I wrote the following letter to Sylvia the day before our scheduled c-section. I share it because I have been blessed to get to know several heart moms throughout this journey and I don’t know what I would have done during my pregnancy if they hadn’t been so willing to share with me. I have quickly realized how small and loving the “heart family” community is. Part of my mission now is to continue the blessing of sharing in hopes that Sylvia’s story might help even one person, within or outside the heart community, whether her story gives hope to a set of parents hearing for the first time their child has a chronic illness, or even helps someone change their perspective on life’s trials and blessings. Sylvia has, is, and will do amazing things through the power of The Lord, and I am so thankful He chose me to help her accomplish them.

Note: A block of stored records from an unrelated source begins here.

(** * cluster/datastore.go: a struct kept in sync with a KV store

    A shallow embedding of [Datastore] (the watch-driven cache and the
    Begin / Commit transaction protocol) as state-passing functions over
    the memory of one process, followed by the properties of the protocol.

    Conventions of the embedding.
    - A Go pointer is a location; what it points to lives in a typed heap
      of the [World] ([stores] for [*Datastore], [objects] for the user
      structs behind [Object], [metas] for [*Metadata]).  Dereferencing a
      location that is not allocated is a run-time panic.
    - An [error] is [option string]: [None] is Go's [nil].
    - Everything that is not this file's code (the KV store, the lock
      service, the random source, the scheduler) is a function on an
      abstract external state [Ext]; the results of such calls are never
      assumed, they are whatever these functions return.
    - Every call that leaves the goroutine and every access to the cached
      Object and Metadata is appended to the [trace] of the world. *)

From Stdlib Require Import ZArith Lia.
From stdpp Require Import base strings list gmap.

Local Open Scope Z_scope.

(** ** Basic types *)

(** Go's [error] interface: [nil] or a message. *)
Definition error : Type := option string.
(** A 2 x 2 field and a small parameter grid for concrete runs. *)
Definition example_field : list (list complex) :=
  [[Cx 1 2; Cx 0 1]; [Cx 3 1; Cx 2 2]]%Q.

Definition example_settings : nlse_settings :=
  Settings [-5 # 10; -1 # 10]%Q 1%Q [10; 20]%Q [5; 50]%Q 1%Q 1%Q 1%Q 1%Q.

(** ** Further definitions: what the dataset functions keep *)

(** The samples of a dataset, each paired with its three labels. *)
Definition zip_samples {A L : Type} (E : list A) (labels : label_tuple L)
  : list (A * (L * (L * L))) :=
  combine E (combine (n2_labels labels)
                     (combine (isat_labels labels) (alpha_labels labels))).

(** ** Further definitions: arrays of numbers *)

(** An elementwise function on an array with leading axes. *)
Fixpoint nd_map (f : Q -> Q) (x : ndarray) : ndarray :=
  match x with
  | Plane a => Plane (map2d f a)
  | Stack l => Stack (map (nd_map f) l)
  end.

(** A slice has entries; numpy refuses to reduce one that has none. *)
Definition has_entries (a : image) : bool :=
  match concat a with
  | [] => false
  | _ :: _ => true
  end.

(** Every entry of a slice lies in [0, 1], and both bounds are attained. *)
Definition spans_unit_interval (a : image) : bool :=
  forallb (fun v => Qle_bool 0 v && Qle_bool v 1) (concat a)
  && existsb (fun v => Qeq_bool v 0) (concat a)
  && existsb (fun v => Qeq_bool v 1) (concat a).

(** No leading axis of the array is empty.  An array with an empty leading
    axis holds no slice, so that the nested lists do not record the shape
    of its slices, on which numpy's reductions depend. *)
Fixpoint no_empty_axis (x : ndarray) : bool :=
  match x with
  | Plane _ => true
  | Stack l => negb (length l =? 0) && forallb no_empty_axis l
  end.

(** ** Further definitions: the array handed to the network *)

(** [E[b, c, :, :]], read. *)
Definition getitem_channel (E : tensor) (b c : nat) : result image :=
  match nth_error E b with
  | None => Raise IndexError
  | Some sample =>
      match nth_error sample c with
      | None => Raise IndexError
      | Some slot => Ok slot
      end
  end.
(** * scapy/supersocket.py: the SuperSocket family

    A shallow embedding of [SuperSocket.close], [L3RawSocket.recv],
    [L3RawSocket.send], [StreamSocket.recv] and [SSLStreamSocket.recv].

    Python statements that touch a socket, the logger or an attribute of
    [self] become computations in a state-and-exception monad; the state is
    the part of the world the method can see.  Packets, packet classes and
    the [conf] object live in other modules of scapy (scapy.packet,
    scapy.config): they are modelled here by what supersocket.py uses of
    them. *)

From stdpp Require Import gmap strings list.
From Stdlib Require Import ZArith Lia.

Open Scope Z_scope.

(** ** Python values shared by every method *)

Abbreviation bytes := (list Byte.byte).

(** [len(s)] of a Python string, as a Python int. *)
Definition len (s : bytes) : Z := Z.of_nat (length s).

(** The exception classes that supersocket.py raises, catches or lets
    through. [OtherError] stands for any class that no [except] clause of the
    file names. *)
Inductive exn : Type :=
| SocketError (args : Z * string)     (* socket.error *)
| KeyboardInterrupt
| AttributeError (attr : string)
| ValueError (msg : string)
| OtherError (cls : string).

Inductive outcome (A : Type) : Type :=
| Return (a : A)
| Raise (e : exn).
Arguments Return {A} a.
Arguments Raise {A} e.

(** A statement run in state [S]: its outcome and the state it leaves. The
    state survives a raise: what was done before the exception stays done. *)
Definition M (S A : Type) : Type := S -> outcome A * S.

Definition ret {S A} (a : A) : M S A := fun s => (Return a, s).
Definition raise {S A} (e : exn) : M S A := fun s => (Raise e, s).
Definition bind {S A B} (m : M S A) (k : A -> M S B) : M S B :=
  fun s => match m s with
           | (Return a, s') => k a s'
           | (Raise e, s') => (Raise e, s')
           end.
Definition get {S} : M S S := fun s => (Return s, s).
Definition modify {S} (f : S -> S) : M S unit := fun s => (Return tt, f s).
Definition lift {S A} (o : outcome A) : M S A := fun s => (o, s).

(** [try: body except <classes>: handler]: [catches e] says whether the
    clause matches the exception. *)
Definition try_except {S A} (body : M S A) (catches : exn -> bool)
    (handler : exn -> M S A) : M S A :=
  fun s => match body s with
           | (Return a, s') => (Return a, s')
           | (Raise e, s') => if catches e then handler e s' else (Raise e, s')
           end.

Declare Scope py_scope.
Delimit Scope py_scope with py.
Notation "'let!' x ':=' m 'in' k" := (bind m (fun x => k))
  (at level 10, x pattern, m at level 100, k at level 200) : py_scope.
Notation "m ;; k" := (bind m (fun _ => k))
  (at level 100, k at level 200, right associativity) : py_scope.
Open Scope py_scope.

(** ** Packets (scapy.packet)

    Modelled from the spec: the Packet class is not in supersocket.py.  A
    frame is an ordered chain of nested layers ending in a terminal layer
    ([NoPayload]); every layer knows its class and the bytes it holds
    ([load]); [payload] is the rest of the chain. *)
Inductive Packet : Type :=
| NoPayload
| Layer (cls : string) (load : bytes) (payload : Packet).

(** [pkt.payload] *)
Definition payload (p : Packet) : Packet :=
  match p with
  | NoPayload => NoPayload
  | Layer _ _ pl => pl
  end.

(** The bytes of a frame, layer after layer, and [len(pkt)]. *)
Fixpoint wire (p : Packet) : bytes :=
  match p with
  | NoPayload => []
  | Layer _ l pl => l ++ wire pl
  end.
Definition plen (p : Packet) : Z := len (wire p).

(** Truth value of a packet: [NoPayload] is false, any layer is true. *)
Definition truthy (p : Packet) : bool :=
  match p with
  | NoPayload => false
  | Layer _ _ _ => true
  end.

(** A reference to a layer inside a frame: the layers above it, innermost
    first, and the chain that starts at it.  [underlayer] is the parent. *)
Record layer_ref : Type := LayerRef {
  above : list (string * bytes);
  here : Packet
}.

Definition underlayer (r : layer_ref) : option (string * bytes) := head (above r).

(** Put the layers above a reference back on top of a chain. *)
Fixpoint rebuild (up : list (string * bytes)) (p : Packet) : Packet :=
  match up with
  | [] => p
  | (c, l) :: up' => rebuild up' (Layer c l p)
  end.

(** [pkt.getlayer(cls)]: the first layer of that class, walking down the
    payload chain; [None] when the terminal layer is reached. *)
Fixpoint getlayer_from (up : list (string * bytes)) (p : Packet) (cls : string)
    : option layer_ref :=
  match p with
  | NoPayload => None
  | Layer c l pl =>
      if decide (c = cls) then Some (LayerRef up p)
      else getlayer_from ((c, l) :: up) pl cls
  end.
Definition getlayer (p : Packet) (cls : string) : option layer_ref :=
  getlayer_from [] p cls.

(** [del(pad.underlayer.payload)], seen from the root of the frame: the
    parent's payload becomes [NoPayload]. *)
Definition del_underlayer_payload (r : layer_ref) : Packet :=
  rebuild (above r) NoPayload.

(** A packet class: its name and what calling it on a string does. *)
Record PacketClass : Type := {
  name : string;
  dissect : bytes -> outcome Packet
}.

(** The part of [conf] that supersocket.py reads. *)
Record Conf : Type := {
  l2types : gmap Z PacketClass;
  l3types : gmap Z PacketClass;
  default_l2 : PacketClass;
  raw_layer : PacketClass;
  padding_layer : string;
  debug_dissector : bool
}.

(** ** The padding walk shared by both stream sockets

<<
    while pad is not None and not isinstance(pad, NoPayload):
        x -= len(pad.load)
        pad = pad.payload
>> *)
Fixpoint pad_walk (x : Z) (pad : Packet) : Z :=
  match pad with
  | NoPayload => x
  | Layer _ l pl => pad_walk (x - len l) pl
  end.

(** Lines 134-140 and 169-175: find the padding, detach it from its parent
    when it has one, and subtract the padding chain from [x].  Gives the
    frame as [pkt] names it afterwards and the final [x]. *)
Definition strip_padding (conf : Conf) (pkt : Packet) (x : Z) : Packet * Z :=
  let pad := getlayer pkt (padding_layer conf) in
  let pkt' := match pad with
              | Some r => match underlayer r with
                          | Some _ => del_underlayer_payload r
                          | None => pkt
                          end
              | None => pkt
              end in
  let x' := match pad with
            | Some r => pad_walk x (here r)
            | None => x
            end in
  (pkt', x').

(** Total byte length P of the padding chain of a decoded frame. *)
Definition padding_length (conf : Conf) (pkt : Packet) : Z :=
  match getlayer pkt (padding_layer conf) with
  | Some r => plen (here r)
  | None => 0
  end.

(** Python's [s[x:]] for any integer [x]: a negative index counts from the
    end, and both ends are clipped to the string. *)
Definition slice_from (s : bytes) (x : Z) : bytes :=
  let start := if x <? 0 then Z.max (x + len s) 0 else Z.min x (len s) in
  drop (Z.to_nat start) s.

(** ** A stream socket, as the stream sockets see it

    [rxq] holds the bytes the kernel has queued and the program has not
    consumed; [inflight] holds, in arrival order, the segments that will
    still come in, one entry per call of [recv] (an empty entry: nothing new
    came in since the previous call).  After the last segment the peer has
    closed. *)
Record stream : Type := Stream {
  rxq : bytes;
  inflight : list bytes
}.

(** A blocking read with an empty queue waits for the next segments. *)
Fixpoint block_until_data (q : bytes) (segs : list bytes) : bytes * list bytes :=
  match q, segs with
  | [], seg :: segs' => block_until_data seg segs'
  | _, _ => (q, segs)
  end.

Definition arrive (c : stream) : stream :=
  let '(q, segs) := match inflight c with
                    | [] => (rxq c, [])
                    | seg :: segs => (rxq c ++ seg, segs)
                    end in
  let '(q', segs') := block_until_data q segs in
  Stream q' segs'.

(** Every byte the socket has not handed out yet. *)
Definition pending (c : stream) : bytes := rxq c ++ concat (inflight c).

Inductive recv_flags : Type := NoFlags | MSG_PEEK.

(** [sock.recv(n, flags)]: up to [n] of the queued bytes; with [MSG_PEEK]
    they stay queued.  An empty string means the peer has closed. *)
Definition sock_recv (n : Z) (flags : recv_flags) : M stream bytes :=
  fun c =>
    if n <? 0 then (Raise (ValueError "negative buffersize in recv"), c)
    else
      let c1 := arrive c in
      let data := take (Z.to_nat n) (rxq c1) in
      (Return data,
       match flags with
       | MSG_PEEK => c1
       | NoFlags => Stream (drop (Z.to_nat n) (rxq c1)) (inflight c1)
       end).

Definition torn_down : exn :=
  SocketError (100, "Underlying stream socket tore down"%string).

(** ** class SuperSocket: [close] *)
Module SuperSocket.

(** What the attribute [ins] or [outs] of a handle evaluates to: it may
    never have been assigned (the constructor raised before the
    assignment), it may be [None] ([L2ListenTcpdump] sets [outs = None]),
    or it names a channel object. *)
Inductive attr : Type :=
| Unbound
| PyNone
| Ref (id : nat).

#[global] Instance attr_eq_dec : EqDecision attr.
Proof. solve_decision. Defined.

Record handle : Type := Handle {
  closed : bool;
  ins : attr;
  outs : attr
}.

(** The channel objects.  [fileno_of id] is what [fileno()] of the channel
    does now: it answers a descriptor, or, for a channel that is closed,
    what that kind of channel does then ([fileno_closed id]): a closed
    Python 3 socket answers [-1], a closed Python 2 socket raises
    [socket.error(EBADF)], a closed file raises [ValueError].
    [close_calls] lists, oldest first, the channels on which [close()] was
    invoked. *)
Record world : Type := World {
  self : handle;
  fileno_of : nat -> outcome Z;
  fileno_closed : nat -> outcome Z;
  close_calls : list nat
}.

Definition getattr_ins : M world attr :=
  fun w => match ins (self w) with
           | Unbound => (Raise (AttributeError "ins"), w)
           | v => (Return v, w)
           end.
Definition getattr_outs : M world attr :=
  fun w => match outs (self w) with
           | Unbound => (Raise (AttributeError "outs"), w)
           | v => (Return v, w)
           end.

(** [v.fileno()] and [v.close()] on whatever [v] is.  [fileno()] of a
    channel answers or raises as the channel has it; [close()] of a channel
    is recorded and returns, and from then on [fileno()] does what it does
    on a closed channel. *)
Definition call_fileno (v : attr) : M world Z :=
  match v with
  | Ref id => fun w => (fileno_of w id, w)
  | _ => raise (AttributeError "fileno")
  end.
Definition call_close (v : attr) : M world unit :=
  match v with
  | Ref id =>
      modify (fun w => World (self w)
                             (fun j => if decide (j = id) then fileno_closed w id
                                       else fileno_of w j)
                             (fileno_closed w)
                             (close_calls w ++ [id]))
  | _ => raise (AttributeError "close")
  end.

(** Truth value: [None] is false, a channel object is true. *)
Definition is_true (v : attr) : bool :=
  match v with
  | Ref _ => true
  | _ => false
  end.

Tomorrow is your birthday and I am both ecstatic and terrified to finally meet you.
The day I found out I was pregnant with you, so many wonderful daydreams surrounding your birth flashed through my mind. I pictured holding you tightly as you learned how to nurse and woke up to the world listening to the voices of your daddy and me. I pictured your big sister holding you for the first time, kissing your forehead and giggling about how cute you are. I pictured family and friends gathered in our hospital room, passing you around and marveling at your ten tiny fingers and ten tiny toes. I pictured your baptism at church, wearing the same gown I wore, your sister wore, and a big celebration with loved ones after. I pictured the most beautiful tomorrow and so many tomorrows after that.
But tomorrow will be different. Tomorrow I will get to see you, and maybe hold you, for a few seconds before you are taken to intensive care. You will wake up to the world hearing the nurses’ voices and the beeping of the many machines that will track your stability. Your big sister will meet you in a few days, but there will be no holding or kisses because you will be hooked up to your machines and we need to protect your fragile immune system from germs. I’m sure she will still think you are very cute. There will be no big gathering of loved ones in our room. In fact, we won’t have a room. You and I have to have separate rooms while I recover, but Daddy will be with you and I will visit as much as I can. We will only be able to allow one or two people in at a time to meet you. We have limited it to immediate family members because they need to be vaccinated in order to protect you. They will not be able to hold you and will have to wear masks as they look at you from a distance. I’m sure they will still marvel at your ten tiny fingers and your ten tiny toes. There will be no baptism at church. You can’t be in public until your big heart surgery later this year. Our family’s white gown will be replaced by a white hospital onesie as our pastor is coming there to baptize you “just in case.” Even though there won’t be a party with lots of people after, your daddy and I will be celebrating at your bedside along with the angels in heaven.
Many might think your CHD journey begins tomorrow, but that is not true. From the moment you were formed, you began fighting. You fought to keep growing even after your heart cells divided so uniquely that even some of the world’s top doctors are amazed by how special they are. You fought when your heart went into distress at 32 weeks and we were in the hospital praying it would settle down so that we wouldn’t have to deliver you prematurely. You fought to grow beautifully into a full term baby after that.
You were always a fighter.
You haven’t even taken a breath yet and you are one of the strongest people I will ever know.
So even though tomorrow and many tomorrows after will not be as I pictured, I can easily imagine you overcoming so many obstacles that will soon stand in your way. I can picture you thriving and defying, conquering and fighting. Because that is who you have been. Because that is who you are. And that is a beautiful picture.
This beautiful picture is who you are because this is how you were created. The moment you were formed, God had His hand over you, giving you this strength, and He will never leave nor forsake you.
So we need you to keep fighting. Your daddy and I will be there every step of the way, doing whatever we can to help you fight. By the grace of God, we will be given the tools to do so, and we will help you live out the incredible story He is writing for you.
Tomorrow will not be easy. It will not be what we expected. But tomorrow we get to see the face of a our little warrior, a face that will bless so many people, especially us. Your life has been and always will be one we will celebrate every single day with thankfulness and hope in our hearts.
We are proud of you. We love you so much, little fighter. Keep fighting.